Saint-Gobain's Board
of Directors decided to recommend to the Shareholders' Meeting on
June 5, 2025 the payment of a cash dividend up 5% to €2.20 per share for
2024 (€2.10 for 2023). The ex-dividend date has been set at June 9,
2025 and the dividend will be paid on June 11, 2025.
With €2 billion in
share buybacks since 2021, the Group has completed - one year
earlier than expected - the objective announced in 2021
under its "Grow & Impact" plan (2021-2025).

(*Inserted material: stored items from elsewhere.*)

(** * Cedar double-array trie: a shallow embedding of [cedar.go]

    The Go code mutates one [Cedar] value through pointers.  The embedding
    threads that value through a small state-and-panic monad: an index
    outside a slice is a runtime panic, the explicit [panic] at the end of
    [follow] is a panic of its own kind, and every loop whose bound is not
    visible in the source is given fuel.  Go's [int] is 64 bits wide; the
    arithmetic below writes the wrap-around out. *)

From Stdlib Require Import ZArith Lia Bool List.
From Stdlib.Strings Require Import Byte.
From stdpp Require Import base numbers list.
From stdpp Require gmap.

Open Scope Z_scope.

(** ** Machine integers *)

Module Int.
Definition wrap (x : Z) : Z := (x + 2 ^ 63) mod 2 ^ 64 - 2 ^ 63.
Definition neg (x : Z) : Z := wrap (- x).
Definition add (x y : Z) : Z := wrap (x + y).
Definition sub (x y : Z) : Z := wrap (x - y).
Definition shl8 (x : Z) : Z := wrap (Z.shiftl x 8).
Definition shr8 (x : Z) : Z := Z.shiftr x 8.
Definition xor (x y : Z) : Z := Z.lxor x y.
Definition inrange (x : Z) : Prop := - 2 ^ 63 <= x < 2 ^ 63.
End Int.

(** [ValueLimit = int(^uint(0) >> 1)] *)
Definition ValueLimit : Z := 2 ^ 63 - 1.

(** [int(label)] for a byte *)
Definition b2z (b : byte) : Z := Z.of_N (Byte.to_N b).

(** ** Data *)

Record node := mkNode { Value : Z; Check : Z }.

Definition base (n : node) : Z := Int.neg (Int.add (Value n) 1).

Record ninfo := mkNinfo { Sibling : byte; Child : byte; End_ : bool }.

Record block := mkBlock {
  Prev : Z; Next : Z; Num : Z; bReject : Z; Trial : Z; Ehead : Z }.

Definition zeroNode : node := mkNode 0 0.
Definition zeroNinfo : ninfo := mkNinfo x00 x00 false.
Definition zeroBlock : block := mkBlock 0 0 0 0 0 0.

(** [(b *block) init()] *)
Definition init (b : block) : block :=
  mkBlock (Prev b) (Next b) 256 257 (Trial b) (Ehead b).

Record Cedar := mkCedar {
  Array : list node;
  Ninfos : list ninfo;
  Blocks : list block;
  Reject : list Z;
  vkey : Z;
  BheadF : Z;
  BheadC : Z;
  BheadO : Z;
  Capacity : Z;
  Size : Z;
  Ordered : bool;
  MaxTrial : Z }.

(** Field updates. *)
Definition withArray (a : list node) (s : Cedar) : Cedar :=
  mkCedar a (Ninfos s) (Blocks s) (Reject s) (vkey s) (BheadF s) (BheadC s)
    (BheadO s) (Capacity s) (Size s) (Ordered s) (MaxTrial s).
Definition withNinfos (a : list ninfo) (s : Cedar) : Cedar :=
  mkCedar (Array s) a (Blocks s) (Reject s) (vkey s) (BheadF s) (BheadC s)
    (BheadO s) (Capacity s) (Size s) (Ordered s) (MaxTrial s).
Definition withBlocks (a : list block) (s : Cedar) : Cedar :=
  mkCedar (Array s) (Ninfos s) a (Reject s) (vkey s) (BheadF s) (BheadC s)
    (BheadO s) (Capacity s) (Size s) (Ordered s) (MaxTrial s).
Definition withReject (a : list Z) (s : Cedar) : Cedar :=
  mkCedar (Array s) (Ninfos s) (Blocks s) a (vkey s) (BheadF s) (BheadC s)
    (BheadO s) (Capacity s) (Size s) (Ordered s) (MaxTrial s).
Definition withBheadF (h : Z) (s : Cedar) : Cedar :=
  mkCedar (Array s) (Ninfos s) (Blocks s) (Reject s) (vkey s) h (BheadC s)
    (BheadO s) (Capacity s) (Size s) (Ordered s) (MaxTrial s).
Definition withBheadC (h : Z) (s : Cedar) : Cedar :=
  mkCedar (Array s) (Ninfos s) (Blocks s) (Reject s) (vkey s) (BheadF s) h
    (BheadO s) (Capacity s) (Size s) (Ordered s) (MaxTrial s).
Definition withBheadO (h : Z) (s : Cedar) : Cedar :=
  mkCedar (Array s) (Ninfos s) (Blocks s) (Reject s) (vkey s) (BheadF s)
    (BheadC s) h (Capacity s) (Size s) (Ordered s) (MaxTrial s).
Definition withCapacity (c : Z) (s : Cedar) : Cedar :=
  mkCedar (Array s) (Ninfos s) (Blocks s) (Reject s) (vkey s) (BheadF s)
    (BheadC s) (BheadO s) c (Size s) (Ordered s) (MaxTrial s).
Definition withSize (n : Z) (s : Cedar) : Cedar :=
  mkCedar (Array s) (Ninfos s) (Blocks s) (Reject s) (vkey s) (BheadF s)
    (BheadC s) (BheadO s) (Capacity s) n (Ordered s) (MaxTrial s).
Definition withOrdered (o : bool) (s : Cedar) : Cedar :=
  mkCedar (Array s) (Ninfos s) (Blocks s) (Reject s) (vkey s) (BheadF s)
    (BheadC s) (BheadO s) (Capacity s) (Size s) o (MaxTrial s).

(** ** Slices indexed by an [int] *)

Definition idx {A : Type} (l : list A) (i : Z) : option A :=
  if i <? 0 then None else l !! Z.to_nat i.

Definition upd {A : Type} (l : list A) (i : Z) (x : A) : list A :=
  <[Z.to_nat i := x]> l.

(** [make([]T, n)] followed by [copy(new, old)] *)
Definition grow {A : Type} (zero : A) (n : Z) (old : list A) : list A :=
  let fresh := replicate (Z.to_nat n) zero in
  take (length fresh) old ++ drop (length old) fresh.

(** ** The monad: state, panics and fuel *)

Inductive panic := IndexOutOfRange | LenOutOfRange | InternalError.

Inductive outcome (A : Type) :=
| Ok (a : A) (s : Cedar)
| Panic (p : panic)
| OutOfFuel.
Arguments Ok {A} a s.
Arguments Panic {A} p.
Arguments OutOfFuel {A}.

Definition M (A : Type) : Type := Cedar -> outcome A.

Definition ret {A} (a : A) : M A := fun s => Ok a s.
Definition bind {A B} (m : M A) (k : A -> M B) : M B :=
  fun s => match m s with
           | Ok a s' => k a s'
           | Panic p => Panic p
           | OutOfFuel => OutOfFuel
           end.
Definition throw {A} (p : panic) : M A := fun _ => Panic p.
Definition diverge {A} : M A := fun _ => OutOfFuel.
Definition gets {A} (f : Cedar -> A) : M A := fun s => Ok (f s) s.
Definition modify (f : Cedar -> Cedar) : M unit := fun s => Ok tt (f s).

Notation "x <- m ;; k" := (bind m (fun x => k))
  (at level 100, m at next level, right associativity).
Notation "m ;;; k" := (bind m (fun _ => k))
  (at level 100, right associativity).

Definition when (c : bool) (m : M unit) : M unit := if c then m else ret tt.

(** Element reads and writes; each checks the index as Go does. *)
Definition rdNode (i : Z) : M node :=
  fun s => match idx (Array s) i with
           | Some n => Ok n s
           | None => Panic IndexOutOfRange
           end.
Definition wrNode (i : Z) (n : node) : M unit :=
  _ <- rdNode i ;; modify (fun s => withArray (upd (Array s) i n) s).
Definition rdValue (i : Z) : M Z := n <- rdNode i ;; ret (Value n).
Definition rdCheck (i : Z) : M Z := n <- rdNode i ;; ret (Check n).
Definition rdBase (i : Z) : M Z := n <- rdNode i ;; ret (base n).
Definition wrValue (i v : Z) : M unit :=
  n <- rdNode i ;; wrNode i (mkNode v (Check n)).
Definition wrCheck (i v : Z) : M unit :=
  n <- rdNode i ;; wrNode i (mkNode (Value n) v).

Definition rdNinfo (i : Z) : M ninfo :=
  fun s => match idx (Ninfos s) i with
           | Some n => Ok n s
           | None => Panic IndexOutOfRange
           end.
Definition wrNinfo (i : Z) (n : ninfo) : M unit :=
  _ <- rdNinfo i ;; modify (fun s => withNinfos (upd (Ninfos s) i n) s).
Definition rdSibling (i : Z) : M byte := n <- rdNinfo i ;; ret (Sibling n).
Definition rdChild (i : Z) : M byte := n <- rdNinfo i ;; ret (Child n).
Definition wrSibling (i : Z) (b : byte) : M unit :=
  n <- rdNinfo i ;; wrNinfo i (mkNinfo b (Child n) (End_ n)).
Definition wrChild (i : Z) (b : byte) : M unit :=
  n <- rdNinfo i ;; wrNinfo i (mkNinfo (Sibling n) b (End_ n)).

Definition rdBlock (i : Z) : M block :=
  fun s => match idx (Blocks s) i with
           | Some b => Ok b s
           | None => Panic IndexOutOfRange
           end.
Definition wrBlock (i : Z) (b : block) : M unit :=
  _ <- rdBlock i ;; modify (fun s => withBlocks (upd (Blocks s) i b) s).
Definition wrPrev (i v : Z) : M unit :=
  b <- rdBlock i ;;
  wrBlock i (mkBlock v (Next b) (Num b) (bReject b) (Trial b) (Ehead b)).
Definition wrNext (i v : Z) : M unit :=
  b <- rdBlock i ;;
  wrBlock i (mkBlock (Prev b) v (Num b) (bReject b) (Trial b) (Ehead b)).
Definition wrNum (i v : Z) : M unit :=
  b <- rdBlock i ;;
  wrBlock i (mkBlock (Prev b) (Next b) v (bReject b) (Trial b) (Ehead b)).
Definition wrBReject (i v : Z) : M unit :=
  b <- rdBlock i ;;
  wrBlock i (mkBlock (Prev b) (Next b) (Num b) v (Trial b) (Ehead b)).
Definition wrTrial (i v : Z) : M unit :=
  b <- rdBlock i ;;
  wrBlock i (mkBlock (Prev b) (Next b) (Num b) (bReject b) v (Ehead b)).
Definition wrEhead (i v : Z) : M unit :=
  b <- rdBlock i ;;
  wrBlock i (mkBlock (Prev b) (Next b) (Num b) (bReject b) (Trial b) v).

Definition rdReject (i : Z) : M Z :=
  fun s => match idx (Reject s) i with
           | Some r => Ok r s
           | None => Panic IndexOutOfRange
           end.
Definition wrReject (i v : Z) : M unit :=
  _ <- rdReject i ;; modify (fun s => withReject (upd (Reject s) i v) s).

(** [headIn *int], [headOut *int]: a pointer to one of the three ring heads. *)
Inductive headptr := HeadF | HeadC | HeadO.

Definition headOf (h : headptr) (s : Cedar) : Z :=
  match h with HeadF => BheadF s | HeadC => BheadC s | HeadO => BheadO s end.
Definition rdHead (h : headptr) : M Z := gets (headOf h).
Definition wrHead (h : headptr) (v : Z) : M unit :=
  modify (match h with
          | HeadF => withBheadF v
          | HeadC => withBheadC v
          | HeadO => withBheadO v
          end).

(** [c *byte]: a pointer to the [Child] or the [Sibling] field of a node info. *)
Inductive byteptr := ChildOf (i : Z) | SiblingOf (i : Z).

Definition addrChild (i : Z) : M byteptr := _ <- rdNinfo i ;; ret (ChildOf i).
Definition addrSibling (i : Z) : M byteptr :=
  _ <- rdNinfo i ;; ret (SiblingOf i).
Definition deref (p : byteptr) : M byte :=
  match p with ChildOf i => rdChild i | SiblingOf i => rdSibling i end.
Definition store (p : byteptr) (b : byte) : M unit :=
  match p with ChildOf i => wrChild i b | SiblingOf i => wrSibling i b end.

(** [key[pos]], [child[i]] *)
Definition at_ (l : list byte) (i : Z) : M byte :=
  fun s => match idx l i with
           | Some b => Ok b s
           | None => Panic IndexOutOfRange
           end.

Definition len {A} (l : list A) : Z := Z.of_nat (length l).

Definition rdPrev (i : Z) : M Z := b <- rdBlock i ;; ret (Prev b).
Definition rdNext (i : Z) : M Z := b <- rdBlock i ;; ret (Next b).
Definition rdNum (i : Z) : M Z := b <- rdBlock i ;; ret (Num b).
Definition rdBReject (i : Z) : M Z := b <- rdBlock i ;; ret (bReject b).
Definition rdTrial (i : Z) : M Z := b <- rdBlock i ;; ret (Trial b).
Definition rdEhead (i : Z) : M Z := b <- rdBlock i ;; ret (Ehead b).

(** [for i := lo; ...; i++] with a known number of rounds *)
Fixpoint forZ (n : nat) (i : Z) (body : Z -> M unit) : M unit :=
  match n with
  | O => ret tt
  | S n' => body i ;;; forZ n' (Int.add i 1) body
  end.

(** ** [New] *)

Definition setValue (l : list node) (i v : Z) : list node :=
  match idx l i with Some n => upd l i (mkNode v (Check n)) | None => l end.
Definition setCheck (l : list node) (i v : Z) : list node :=
  match idx l i with Some n => upd l i (mkNode (Value n) v) | None => l end.

Definition New : Cedar :=
  let a0 := replicate 256 zeroNode in
  let a1 := upd a0 0 (mkNode (-2) 0) in
  let a2 := foldl (fun a i => upd a i (mkNode (- (i - 1)) (- (i + 1))))
                  a1 (seqZ 1 255) in
  let a3 := setValue a2 1 (-255) in
  let a4 := setCheck a3 255 (-1) in
  let b0 := init (mkBlock 0 0 0 0 0 1) in
  mkCedar a4 (replicate 256 zeroNinfo) [b0]
          ((fun i => i + 1) <$> seqZ 0 257)
          1 0 0 0 256 256 true 1.

(** ** Block rings *)

Definition popBlock (bi : Z) (headIn : headptr) (last : bool) : M unit :=
  if last then wrHead headIn 0
  else
    _ <- rdBlock bi ;;
    p <- rdPrev bi ;; n <- rdNext bi ;; wrNext p n ;;;
    n <- rdNext bi ;; p <- rdPrev bi ;; wrPrev n p ;;;
    h <- rdHead headIn ;;
    if bi =? h then n <- rdNext bi ;; wrHead headIn n else ret tt.

Definition pushBlock (bi : Z) (headOut : headptr) (empty : bool) : M unit :=
  _ <- rdBlock bi ;;
  if empty then
    wrHead headOut bi ;;; wrPrev bi bi ;;; wrNext bi bi
  else
    h <- rdHead headOut ;;
    _ <- rdBlock h ;;
    t <- rdPrev h ;; wrPrev bi t ;;;
    h' <- rdHead headOut ;; wrNext bi h' ;;;
    t' <- rdPrev h ;;
    wrHead headOut bi ;;; wrPrev h bi ;;; wrNext t' bi.

Definition transferBlock (bi : Z) (headIn headOut : headptr) : M unit :=
  nx <- rdNext bi ;;
  popBlock bi headIn (bi =? nx) ;;;
  h <- rdHead headOut ;;
  empty <- (if h =? 0 then n <- rdNum bi ;; ret (negb (n =? 0))
            else ret false) ;;
  pushBlock bi headOut empty.

(** [make] panics on a negative length. *)
Definition makeLen (n : Z) : M unit :=
  if n <? 0 then throw LenOutOfRange else ret tt.

Definition addBlock : M Z :=
  sz <- gets Size ;; cap <- gets Capacity ;;
  (if sz =? cap then
     modify (fun s => withCapacity (Int.add (Capacity s) (Capacity s)) s) ;;;
     c <- gets Capacity ;;
     makeLen c ;;;
     modify (fun s => withArray (grow zeroNode c (Array s)) s) ;;;
     c <- gets Capacity ;;
     makeLen c ;;;
     modify (fun s => withNinfos (grow zeroNinfo c (Ninfos s)) s) ;;;
     c <- gets Capacity ;;
     makeLen (Int.shr8 c) ;;;
     modify (fun s => withBlocks (grow zeroBlock (Int.shr8 c) (Blocks s)) s)
   else ret tt) ;;;
  sz <- gets Size ;;
  b <- rdBlock (Int.shr8 sz) ;; wrBlock (Int.shr8 sz) (init b) ;;;
  sz <- gets Size ;;
  wrEhead (Int.shr8 sz) sz ;;;
  sz <- gets Size ;;
  wrNode sz (mkNode (Int.neg (Int.add sz 255)) (Int.neg (Int.add sz 1))) ;;;
  sz <- gets Size ;;
  forZ (Z.to_nat (Int.add sz 255 - Int.add sz 1)) (Int.add sz 1)
       (fun i => wrNode i (mkNode (Int.neg (Int.sub i 1))
                                  (Int.neg (Int.add i 1)))) ;;;
  sz <- gets Size ;;
  wrNode (Int.add sz 255) (mkNode (Int.neg (Int.add sz 254)) (Int.neg sz)) ;;;
  sz <- gets Size ;; ho <- gets BheadO ;;
  pushBlock (Int.shr8 sz) HeadO (ho =? 0) ;;;
  modify (fun s => withSize (Int.add (Size s) 256) s) ;;;
  sz <- gets Size ;;
  ret (Int.sub (Int.shr8 sz) 1).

The Group will continue its policy with a new
target of €400 million in share buybacks for 2025 (net of
employee share creation).
Strategic priorities and 2025 outlook
In 2025 the Group
will continue to implement the strategic priorities of its "Grow & Impact"
plan:
1) Continue our
initiatives focused on profitability and free cash flow
generation
· Constant focus
on margin through management of the price-cost spread and ongoing
productivity and industrial cost-saving initiatives;
· Capital
expenditure around 4.5% of sales, with strict allocation to
structurally high-growth markets.
2) Outperform our
markets by strengthening our profitable growth profile
· Enrich our
comprehensive range of integrated, differentiated and innovative
solutions offering sustainability and performance for our
customers;
· Leverage the
full potential from the integration of recent acquisitions;
· Continue to
enhance the Group's profile through value-creating acquisitions and
divestments.
3) Continued focus
on our ESG roadmap as worldwide leader in light and sustainable
construction
· Promote our
positive-impact sustainable solutions - low-carbon and with
high-recycled-content - among our customers;
· Extend the
decarbonization of construction to the entire value chain, playing
our full role as leader in light and sustainable construction
across the globe.
In a macroeconomic
environment that remains contrasted, Saint-Gobain will continue to
demonstrate a very strong operating performance in 2025. Assuming
no major disruption linked to geopolitics, the Group expects the
following trends:
· Europe:
construction markets stabilizing, with a gradual recovery
country-by-country expected in the second half;
· Americas: a
good level of activity maintained in North America and Latin
America;
· Asia-Pacific:
growth led mainly by India, South-East Asia and the integration of
CSR in Australia;
· High
Performance Solutions: dynamic growth in Construction Chemicals;
Mobility to hold firm thanks to its high value-added solutions;
gradual recovery in growth expected for most industrial
markets.
Saint-Gobain expects an operating margin of more than 11.0%
in 2025
Financial calendar
An information meeting for analysts and investors
will be held at 8:30am (GMT +1)
on
February 28, 2025 and will be streamed live on
Saint-Gobain's website: www.saint-gobain.com
Sales for the first quarter of 2025: Thursday April 24, 2025, after
close of trading on the Paris stock exchange.